Ein Machtkampf zwischen zwei Hauptaktionären des Unternehmens verursachte Unruhen. Der langjährige Mehrheitsaktionär Andreas Heeschen musste aufgrund einer Verpfändungstransaktion vor langer Zeit ein großes Aktienpaket an einen Franzosen und seine luxemburgische Finanzholding CDE verkaufen. CDE ist seit Juli verantwortlich.

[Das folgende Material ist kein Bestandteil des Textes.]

Definition hold (g : Gate) (id : jstr) (r : HeldResponse) : Gate :=
  mkGate (put id r (g_responses g)) (g_decisions g) (g_pending g).
Definition await (g : Gate) (id : jstr) (s : Stage) : Gate := mkGate (g_responses g) (g_decisions g) (put id s (g_pending g)).

(** The gate, and the result or what was thrown. *)
Definition outcome (A : Type) : Type := Gate * result GateError A.

Section Operations.
Context (policy : Policy).
(** [receiptContext] (organisation and call) and whether [independentAsr] is given. *)
Context (receiptContext : option (jstr * jstr)) (hasAsr : bool).

Definition new_held (provider : Provider) (startedAtMs : Z) : HeldResponse :=
  mkHeld provider startedAtMs None [] 0 (num 0) None None false None false.

Definition seal (reason : Reason) (r : HeldResponse) : HeldResponse :=
  mkHeld (h_provider r) (h_startedAtMs r) (h_terminal r) (h_chunks r) (h_audioBytes r) (h_audioDurationMs r) (h_format r)
    (h_providerTranscript r) (h_providerTranscriptFinal r) (Some reason) (h_finalized r).
Definition discard (r : HeldResponse) : HeldResponse :=
  mkHeld (h_provider r) (h_startedAtMs r) (h_terminal r) [] (h_audioBytes r) (h_audioDurationMs r) (h_format r)
    (h_providerTranscript r) (h_providerTranscriptFinal r) (h_sealedReason r) (h_finalized r).
Definition keep_audio (format : Format) (bytes : Z) (duration : double) (r : HeldResponse) : HeldResponse :=
  mkHeld (h_provider r) (h_startedAtMs r) (h_terminal r) (h_chunks r) bytes duration (Some format)
    (h_providerTranscript r) (h_providerTranscriptFinal r) (h_sealedReason r) (h_finalized r).
Definition push_chunk (audio : Audio) (r : HeldResponse) : HeldResponse :=
  mkHeld (h_provider r) (h_startedAtMs r) (h_terminal r) (h_chunks r ++ [audio]) (h_audioBytes r) (h_audioDurationMs r)
    (h_format r) (h_providerTranscript r) (h_providerTranscriptFinal r) (h_sealedReason r) (h_finalized r).
Definition set_transcript (text : jstr) (final : bool) (r : HeldResponse) : HeldResponse :=
  mkHeld (h_provider r) (h_startedAtMs r) (h_terminal r) (h_chunks r) (h_audioBytes r) (h_audioDurationMs r) (h_format r)
    (Some text) final (h_sealedReason r) (h_finalized r).
Definition set_terminal (t : Z) (s : TerminalStatus) (r : HeldResponse) : HeldResponse :=
  mkHeld (h_provider r) (h_startedAtMs r) (Some (t, s)) (h_chunks r) (h_audioBytes r) (h_audioDurationMs r) (h_format r)
    (h_providerTranscript r) (h_providerTranscriptFinal r) (h_sealedReason r) (h_finalized r).
Definition set_finalized (r : HeldResponse) : HeldResponse :=
  mkHeld (h_provider r) (h_startedAtMs r) (h_terminal r) (h_chunks r) (h_audioBytes r) (h_audioDurationMs r) (h_format r)
    (h_providerTranscript r) (h_providerTranscriptFinal r) (h_sealedReason r) true.

Definition late (r : HeldResponse) (t : Z) : bool := po_maxCollectionLatencyMs policy <? t - h_startedAtMs r.
Definition seal_if_late (t : Z) (r : HeldResponse) : HeldResponse :=
  if late r t then discard (seal CollectionLatencyExceeded r) else r.

Definition beginResponse (g : Gate) (provider : Provider) (id : jstr) (startedAtMs : Z) : outcome unit :=
  if negb (assertIdentity id) then (g, Err BadIdentity)
  else if negb (assertTimestamp startedAtMs) then (g, Err BadTimestamp)
  else if has_own id (g_responses g) || has_own id (g_decisions g) then (g, Err IdentityExists)
  else (hold g id (new_held provider startedAtMs), Ok ()).

Definition ensureCollecting (g : Gate) (provider : Provider) (id : jstr) (receivedAtMs : Z) : outcome HeldResponse :=
  if negb (assertIdentity id) then (g, Err BadIdentity)
  else if negb (assertTimestamp receivedAtMs) then (g, Err BadTimestamp)
  else
    let begun := match own id (g_responses g) with
                 | Some r => (g, Ok r)
                 | None =>
                     if has_own id (g_decisions g) then (g, Err Finalized)
                     else match beginResponse g provider id receivedAtMs with
                          | (g', Ok _) => (g', Ok (new_held provider receivedAtMs))
                          | (g', Err e) => (g', Err e)
                          end
                 end in
    match begun with
    | (g, Err e) => (g, Err e)
    | (g, Ok r) =>
        if negb (bool_decide (h_provider r = provider)) then (g, Err ProviderChanged)
        else if receivedAtMs <? h_startedAtMs r
             then let r' := seal InvalidAudioSequence r in (hold g id r', Ok r')
             else (g, Ok r)
    end.

(** [audio.data.byteLength / 2 / audio.sampleRateHz * 1_000] *)
Definition duration (audio : Audio) : double :=
  times (over (over (num (Z.of_nat (length (au_data audio)))) (num 2)) (num (fm_sampleRateHz (au_format audio)))) (num 1000).

Definition audio_ok (audio : Audio) : bool :=
  (fm_encoding (au_format audio) =?s js "pcm16") && (fm_channels (au_format audio) =? 1) &&
  (Z.abs (fm_sampleRateHz (au_format audio)) <=? ActionPolicy.MAX_SAFE) && (0 <? fm_sampleRateHz (au_format audio)) &&
  negb (length (au_data audio) =? 0)%nat && Nat.even (length (au_data audio)).

(** The response after a chunk of audio. *)
Definition add_audio (audio : Audio) (receivedAtMs : Z) (r : HeldResponse) : HeldResponse :=
  if negb (audio_ok audio) then seal InvalidAudioSequence r
  else if match h_format r with Some f => negb (bool_decide (f = au_format audio)) | None => false end
       then seal InvalidAudioSequence r
  else
    let r := keep_audio (au_format audio) (h_audioBytes r + Z.of_nat (length (au_data audio)))
               (plus (h_audioDurationMs r) (duration audio)) r in
    if (po_maxBufferedAudioBytes policy <? h_audioBytes r) ||
       gtb (h_audioDurationMs r) (num (po_maxBufferedAudioMs policy))
    then discard (seal BufferLimitExceeded r)
    else if late r receivedAtMs then discard (seal CollectionLatencyExceeded r)
    else push_chunk audio r.

Definition pushAudio (g : Gate) (provider : Provider) (id : jstr) (audio : Audio) (receivedAtMs : Z) : outcome unit :=
  match ensureCollecting g provider id receivedAtMs with
  | (g, Err e) => (g, Err e)
  | (g, Ok r) =>
      if bool_decide (is_Some (h_terminal r)) || h_finalized r then (g, Err AfterTerminal)
      else (hold g id (add_audio audio receivedAtMs r), Ok ())
  end.

Definition pushProviderTranscript (g : Gate) (provider : Provider) (id : jstr) (text : jstr) (final : bool) (receivedAtMs : Z)
  : outcome unit :=
  match ensureCollecting g provider id receivedAtMs with
  | (g, Err e) => (g, Err e)
  | (g, Ok r) =>
      if h_finalized r then (g, Err Finalized)
      else (hold g id (seal_if_late receivedAtMs (set_transcript text final r)), Ok ())
  end.

Definition markTerminal (g : Gate) (provider : Provider) (id : jstr) (status : TerminalStatus) (receivedAtMs : Z) : outcome unit :=
  match ensureCollecting g provider id receivedAtMs with
  | (g, Err e) => (g, Err e)
  | (g, Ok r) =>
      if bool_decide (is_Some (h_terminal r)) then (g, Err AlreadyTerminal)
      else (hold g id (seal_if_late receivedAtMs (set_terminal receivedAtMs status r)), Ok ())
  end.

Definition status (g : Gate) (id : jstr) : result GateError Status :=
  match own id (g_decisions g) with
  | Some d => Ok {| st_state := FinalizedState; st_responseId := id; st_audioBytes := de_audioBytes d;
                    st_audioDurationMs := de_audioDurationMs d; st_sealedReason := None |}
  | None =>
      match own id (g_responses g) with
      | None => Err UnknownResponse
      | Some r => Ok {| st_state := if bool_decide (is_Some (h_sealedReason r)) then SealedState
                                    else if bool_decide (is_Some (h_terminal r)) then TerminalState else CollectingState;
                        st_responseId := id; st_audioBytes := h_audioBytes r; st_audioDurationMs := h_audioDurationMs r;
                        st_sealedReason := h_sealedReason r |}
      end
  end.

Definition expireResponse (g : Gate) (id : jstr) (observedAtMs : Z) : outcome Status :=
  match own id (g_responses g) with
  | None => (g, Err UnknownResponse)
  | Some r =>
      if negb (assertTimestamp observedAtMs) then (g, Err BadTimestamp)
      else
        let g' := if negb (h_finalized r) && bool_decide (h_terminal r = None) &&
                     (po_maxCollectionLatencyMs policy <=? observedAtMs - h_startedAtMs r)
                  then hold g id (discard (set_terminal observedAtMs InterruptedStatus (seal CollectionLatencyExceeded r)))
                  else g in
        (g', status g' id)
  end.

(** ** Finalising *)

Definition evaluateText (text : jstr) (source : TextSource) : list Violation :=
  let normalized := normalizeSpeechText text in
  omap (fun s => let needle := normalizeSpeechText (se_value s) in
          if (4 <=? length needle)%nat && contains needle normalized
          then Some {| vi_code := SecretEcho; vi_ruleId := se_ruleId s;
                       vi_secretFingerprintSha256 := Some (se_fingerprintSha256 s); vi_source := source |}
          else None) (po_secrets policy) ++
  (if po_terminalClaimsAuthorized policy then []
   else omap (fun c => let needle := normalizeSpeechText (fc_phrase c) in
          if negb (bool_decide (needle = [])) && contains needle normalized
          then Some {| vi_code := ForbiddenTerminalClaim; vi_ruleId := fc_ruleId c; vi_secretFingerprintSha256 := None;
                       vi_source := source |}
          else None) (po_forbiddenTerminalClaims policy)).

Definition needsProvider : bool :=
  match po_evidencePolicy policy with ProviderTranscriptAllowed | BothRequired => true | IndependentAsrRequired => false end.
Definition needsAsr : bool :=
  match po_evidencePolicy policy with IndependentAsrRequired | BothRequired => true | ProviderTranscriptAllowed => false end.

(** [aggregateAudio]: the chunks fill the buffer, which has the length [audioBytes]. *)
Definition aggregateAudio (format : Format) (r : HeldResponse) : Audio :=
  let data := concat (au_data <$> h_chunks r) in
  {| au_format := format; au_data := data ++ replicate (Z.to_nat (h_audioBytes r) - length data) 0%N |}.

(** The transcript of the provider, once it is final. *)
Definition final_transcript (r : HeldResponse) : option jstr :=
  if h_providerTranscriptFinal r then h_providerTranscript r else None.

Definition empty_progress (startedAtMs : Z) : Progress :=
  {| pg_startedAtMs := startedAtMs; pg_aggregate := {| au_format := {| fm_encoding := []; fm_sampleRateHz := 0; fm_channels := 0 |}; au_data := [] |};
     pg_audioSha256 := None; pg_providerTranscriptSha256 := None |}.

(** The last part of [finalizeResponse]. [evidence] is the failure, or the coverage and the
    checked receipt. *)
Definition conclude (g : Gate) (id : jstr) (r : HeldResponse) (p : Progress)
    (evidence : result Reason (Coverage * option Receipt)) (now : Z) : outcome (option Decision) :=
  let failure := Withhold (po_onEvidenceFailure policy) in
  let violations :=
    match evidence with
    | Ok (_, receipt) => deduplicateViolations
        (match final_transcript r with Some t => evaluateText t FromProvider | None => [] end ++
         match receipt with Some c => evaluateText (rc_text c) FromAsr | None => [] end)
    | Err _ => []
    end in
  let '(reason, action, coverage) :=
    match evidence with
    | Err reason => (reason, failure, NoCoverage)
    | Ok (coverage, _) => if bool_decide (length violations = 0)%nat then (PolicyPass, Release, coverage)
                          else (PolicyViolation, Withhold (po_onViolation policy), coverage)
    end in
  let latency := Z.max 0 (now - pg_startedAtMs p) in
  let expired := (po_maxDecisionLatencyMs policy <? latency) && bool_decide (action = Release) in
  let action' := if expired then failure else action in
  let receipt := match evidence with Ok (_, receipt) => receipt | Err _ => None end in
  let d := {| de_responseId := id; de_provider := h_provider r; de_action := action';
              de_reason := if expired then EvidenceTimeout else reason;
              de_evidenceCoverage := if bool_decide (action' = Release) then coverage else NoCoverage;
              de_audioSha256 := pg_audioSha256 p; de_audioBytes := h_audioBytes r; de_audioDurationMs := h_audioDurationMs r;
              de_providerTranscriptSha256 := pg_providerTranscriptSha256 p;
              de_independentAsrTranscriptSha256 := (fun c => sha256Hex (rc_text c)) <$> receipt;
              de_independentAsrReceiptSha256 := rc_receiptSha256 <$> receipt; de_violations := violations;
              de_collectionLatencyMs := match h_terminal r with Some (t, _) => Z.max 0 (t - h_startedAtMs r) | None => 0 end;
              de_decisionLatencyMs := latency;
              de_audio := if bool_decide (action' = Release) then Some (h_chunks r) else None |} in
  (mkGate (remove id (g_responses g)) (put id d (g_decisions g)) (remove id (g_pending g)), Ok (Some d)).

Für H & K ist dies jedoch nicht das erste Mal, dass ein ausländischer Investor ein Vermögen feststellt: Bis 2002 war H & K im Besitz der britischen Verteidigungsfirma BAE Systems. 910 Mitarbeiter arbeiten am Firmensitz in Oberndorf im Schwarzwald und weitere 85 in den USA, wo H & K ein Waffenmontagewerk hat. Der amerikanische Markt hat in letzter Zeit an Bedeutung gewonnen und macht nun ein Viertel des konsolidierten Umsatzes aus. Deutschland macht immer noch ein Drittel des Umsatzes des Unternehmens aus – mit einem Abwärtstrend. Neben dem Hauptkunden, der Bundeswehr, wird die Polizei mit Waffen versorgt.